All characters and events in this publication, other than those clearly in the public domain, are fictitious and any resemblance to real persons, living or dead, is purely coincidental.
A catalogue record for this book is available
from the British Library.
Dedication
To Iain and Margaret
for shared memories of happy days
As always, in memory of Calum,
my wonderful son and constant guiding light.
Acknowledgements
As always my love and thanks also go to my wife of 25 years, Kim and my incredibly wise and gorgeous daughter, Kirsten. I could not write these books without their continued love, support and inspiration.
CHAPTER 1
The small ferry tossed, pitched and tossed again. It caused my stomach to roil, heave and roil in time with the unpredictable motion and I was struggling to keep the contents intact. Thankfully, the journey to the island of Little Cumbrae was only fifteen minutes long and it was with some relief that I boarded my bike, rolled it off the disembarkation ramp and onto the island.

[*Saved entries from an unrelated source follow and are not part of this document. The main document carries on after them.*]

(* ===== verification/Events.v ===== *)
(** * Worker events (internal/store/sqlite/workers.go)

    Recording an event a worker reports, once per worker, session and sequence
    number, and its effect on the attempt, the job, the artifacts and the
    metrics. *)

From S2P Require Import Prelude Times GoLib Ids Domain Validate Database Jobs Health.

(** ** Metrics *)

(** metric.Format != percent || (value >= 0 && value <= 1) *)
Definition metricValueFits (metric : MetricDefinition) (value : float64) : bool :=
  negb (m_Format metric =? MetricFormatPercent)%string ||
  (f64_leb f64_zero value && f64_leb value (f64_of_Z 1)).

Definition definedMetric (metrics : list MetricDefinition) (name : string) (value : float64) : bool :=
  match List.find (λ m, (m_Name m =? name)%string) metrics with
  | Some metric => metricValueFits metric value
  | None =>
      match SystemMetricDefinition name with
      | Some metric => metricValueFits metric value
      | None => false
      end
  end.

(** json.Marshal fails on the floats JSON has no text for. *)
Definition eventEncodes (event : WorkerEvent) : bool :=
  match e_Metric event with Some m => f64_finite (ms_Value m) | None => true end.

(** ** Updates of an attempt *)

Definition setAccepted (at_ : time) (a : AttemptRow) : AttemptRow :=
  {| at_job_id := at_job_id a; at_number := at_number a; at_worker_id := at_worker_id a;
     at_command_id := at_command_id a; at_state := AttemptAccepted; at_revision := at_revision a + 1;
     at_offered_at := at_offered_at a; at_lease := at_lease a;
     at_accepted_at := Some (formatTime at_); at_started_at := at_started_at a;
     at_finished_at := at_finished_at a; at_exit_code := at_exit_code a; at_error := at_error a;
     at_log_uri := at_log_uri a; at_log_tail := at_log_tail a; at_git := at_git a |}.

Definition setRunning (at_ : time) (git : option GitState) (a : AttemptRow) : AttemptRow :=
  {| at_job_id := at_job_id a; at_number := at_number a; at_worker_id := at_worker_id a;
     at_command_id := at_command_id a; at_state := AttemptRunning; at_revision := at_revision a + 1;
     at_offered_at := at_offered_at a; at_lease := at_lease a;
     at_accepted_at := at_accepted_at a; at_started_at := Some (formatTime at_);
     at_finished_at := at_finished_at a; at_exit_code := at_exit_code a; at_error := at_error a;
     at_log_uri := at_log_uri a; at_log_tail := at_log_tail a; at_git := git |}.

Definition setFinished (state : AttemptState) (exitCode : Z) (event : WorkerEvent) (a : AttemptRow)
    : AttemptRow :=
  {| at_job_id := at_job_id a; at_number := at_number a; at_worker_id := at_worker_id a;
     at_command_id := at_command_id a; at_state := state; at_revision := at_revision a + 1;
     at_offered_at := at_offered_at a; at_lease := at_lease a;
     at_accepted_at := at_accepted_at a; at_started_at := at_started_at a;
     at_finished_at := Some (formatTime (e_OccurredAt event)); at_exit_code := Some exitCode;
     at_error := e_Error event; at_log_uri := e_LogURI event; at_log_tail := e_LogTail event;
     at_git := at_git a |}.

(** The states the finished event leads to, from the job's state, the attempt's
    number and the specification. *)
Definition finishStates (jobState : JobState) (attemptNumber : Z) (spec : JobSpec) (exitCode : Z)
    (error : string) : AttemptState * JobState :=
  if bool_decide (jobState = JobCanceling \/ jobState = JobCanceled)
  then (AttemptCanceled, JobCanceled)
  else if (exitCode =? 0) && (error =? "")%string then (AttemptSucceeded, JobSucceeded)
  else if attemptNumber <? rp_MaxAttempts (s_Retry spec) then (AttemptFailed, JobQueued)
  else (AttemptFailed, JobFailed).

Definition exitCodeOf (event : WorkerEvent) : Z := default (-1) (e_ExitCode event).

Definition jobStartable (s : JobState) : bool := bool_decide (s = JobQueued).

Section events.
Context `{Env}.

(** The loop that records announced artifacts. *)
Definition recordArtifacts (attemptID : string) (artifacts : list ArtifactAnnouncement)
    (recordedAt : time) : Act unit :=
  mfor artifacts (λ artifact,
    mguard (len (aa_Content artifact) <=? 65536) ErrArtifactContent ;;
    let content := if (aa_Content artifact =? "")%string then None else Some (aa_Content artifact) in
    upsertArtifact attemptID (aa_Name artifact) (aa_URI artifact)
      {| af_size_bytes := aa_SizeBytes artifact; af_sha256 := aa_SHA256 artifact;
         af_content := content; af_created_at := formatTime recordedAt |}).

(** A call whose error is logged and dropped; its writes and reads stay. *)
Definition logged {A} (call : Act A) : Act unit := λ s, (Ok tt, (call s).2).

(** The attempt row joined with its job. *)
Record Assigned := {
  as_state : AttemptState; as_job_id : string; as_job_state : JobState;
  as_number : Z; as_spec : JobSpec;
}.

Definition assignedAttempt (d : DB) (attemptID workerID : string) : option Assigned :=
  a ← attempts d !! attemptID;
  j ← jobs d !! at_job_id a;
  if bool_decide (at_worker_id a = workerID)
  then Some {| as_state := at_state a; as_job_id := at_job_id a; as_job_state := jr_state j;
               as_number := at_number a; as_spec := jr_spec j |}
  else None.

Definition applyAccepted (cur : Assigned) (event : WorkerEvent) : Act unit :=
  mguard (bool_decide (as_state cur = AttemptOffered)) (ErrAttemptState "accept" (as_state cur)) ;;
  updateAttempt (e_AttemptID event) (setAccepted (e_OccurredAt event)).

Definition applyStarted (cur : Assigned) (workerID : string) (event : WorkerEvent)
    (recordedAt : time) : Act unit :=
  mguard (bool_decide (as_state cur ∈ [AttemptAccepted; AttemptOffered]))
    (ErrAttemptState "start" (as_state cur)) ;;
  updateAttempt (e_AttemptID event) (setRunning (e_OccurredAt event) (e_Git event)) ;;
  updateJob (as_job_id cur) (λ j,
    if jobStartable (jr_state j) then setJobState JobRunning recordedAt j else j) ;;
  appendControlEvent "attempt_started" (as_job_id cur)
    (PObj [("attempt_id", PStr (e_AttemptID event)); ("worker_id", PStr workerID)]) recordedAt.

(** The finished health policies of the job, none of which may fail the event. *)
Definition fireFinished (cur : Assigned) (workerID : string) (event : WorkerEvent)
    (attemptState : AttemptState) (nextJobState : JobState) (exitCode : Z) (recordedAt : time)
    : Act unit :=
  mfor (indexed (s_Health (as_spec cur))) (λ ip,
    if negb (hp_Kind ip.2 =? HealthKindFinished)%string then mret tt
    else
      let candidate := {| hc_JobID := as_job_id cur; hc_AttemptID := e_AttemptID event;
        hc_AttemptNumber := as_number cur; hc_WorkerID := workerID; hc_StartedAt := GoTime.zero;
        hc_Spec := as_spec cur |} in
      let extra := [("attempt_state", PStr (AttemptState_text attemptState));
                    ("exit_code", PInt exitCode); ("job_state", PStr (JobState_text nextJobState))] in
      logged (fireHealthPolicyTx candidate (u32 ip.1) ip.2 "finished"
        (ReasonFinished attemptState exitCode) extra recordedAt)).

Definition applyFinished (cur : Assigned) (workerID : string) (event : WorkerEvent)
    (recordedAt : time) : Act unit :=
  mguard (bool_decide (as_state cur ∈ [AttemptRunning; AttemptAccepted]))
    (ErrAttemptState "finish" (as_state cur)) ;;
  let exitCode := exitCodeOf event in
  mguard (len (e_LogTail event) <=? 65536) ErrLogTail ;;
  let '(attemptState, nextJobState) :=
    finishStates (as_job_state cur) (as_number cur) (as_spec cur) exitCode (e_Error event) in
  updateAttempt (e_AttemptID event) (setFinished attemptState exitCode event) ;;
  updateJob (as_job_id cur) (setJobState nextJobState recordedAt) ;;
  recordArtifacts (e_AttemptID event) (e_Artifacts event) recordedAt ;;
  fireFinished cur workerID event attemptState nextJobState exitCode recordedAt ;;
  appendControlEvent "attempt_finished" (as_job_id cur)
    (PObj [("attempt_id", PStr (e_AttemptID event)); ("worker_id", PStr workerID);
           ("state", PStr (AttemptState_text attemptState)); ("exit_code", PInt exitCode)]) recordedAt.

Definition applyArtifacts (event : WorkerEvent) (recordedAt : time) : Act unit :=
  mguard (bool_decide (e_Artifacts event <> [])) ErrNoArtifacts ;;
  recordArtifacts (e_AttemptID event) (e_Artifacts event) recordedAt.

Definition applyMetric (cur : Assigned) (event : WorkerEvent) (recordedAt : time) : Act unit :=
  match e_Metric event with
  | None => mfail ErrMetricSample
  | Some m =>
      mguard (negb (ms_Name m =? "")%string && f64_finite (ms_Value m)) ErrMetricSample ;;
      mguard (definedMetric (s_Metrics (as_spec cur)) (ms_Name m) (ms_Value m))
        (ErrMetricUndefined (ms_Name m)) ;;
      insertMetricSample {| mr_attempt_id := e_AttemptID event; mr_event_id := e_EventID event;
        mr_name := ms_Name m; mr_value := ms_Value m; mr_step := ms_Step m;
        mr_observed_at := formatTime (ms_ObservedAt m); mr_recorded_at := formatTime recordedAt |}
  end.

Definition applyWorkerEvent (workerID : string) (event : WorkerEvent) (recordedAt : time) : Act unit :=
  o ← query (λ d, assignedAttempt d (e_AttemptID event) workerID);
  cur ← found o ErrNotAssigned;
  if (e_Kind event =? WorkerEventAttemptAccepted)%string then applyAccepted cur event
  else if (e_Kind event =? WorkerEventAttemptStarted)%string
  then applyStarted cur workerID event recordedAt
  else if (e_Kind event =? WorkerEventAttemptFinished)%string
  then applyFinished cur workerID event recordedAt
  else if (e_Kind event =? WorkerEventArtifacts)%string then applyArtifacts event recordedAt
  else if (e_Kind event =? WorkerEventMetricSample)%string then applyMetric cur event recordedAt
  else mfail (ErrEventKind (e_Kind event)).

(** SELECT event_id FROM worker_events WHERE worker_id = ? AND session_id = ? AND sequence = ? *)
Definition recordedEventID (d : DB) (workerID sessionID : string) (sequence : Z) : option string :=
  match filter (sameSlot workerID sessionID sequence) (worker_events d) with
  | r :: _ => Some (e_EventID (we_event r))
  | [] => None
  end.

Definition recordWorkerEvent (workerID sessionID : string) (event : WorkerEvent)
    (recordedAt : time) : Act unit :=
  mguard (negb ((e_Sequence event =? 0) || (e_EventID event =? "")%string ||
                (e_AttemptID event =? "")%string)) ErrEventFields ;;
  mguard (eventEncodes event) ErrEncode ;;
  inserted ← insertWorkerEvent {| we_worker_id := workerID; we_session_id := sessionID;
    we_sequence := e_Sequence event; we_event := event; we_recorded_at := formatTime recordedAt |};
  if (inserted =? 0)%nat then
    o ← query (λ d, recordedEventID d workerID sessionID (e_Sequence event));
    existing ← found o ErrDuplicateMissing;
    mguard (existing =? e_EventID event)%string (ErrSequenceConflict (e_Sequence event) existing)
  else applyWorkerEvent workerID event recordedAt.
End events.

The excursion had originally been planned as a boys’ weekend for Li and I. Our lives were so hectic we rarely got time to have a beer and talk. Carol was away on a hen weekend with some of her friends and I thought that it would be the perfect time for my mate and I to catch up. Li had suggested we visit Millport as he had heard a lot about it but had never been there and the kid in him loved the idea of getting on a bike to cycle round the island in between nights of drinking, snacking and chatting.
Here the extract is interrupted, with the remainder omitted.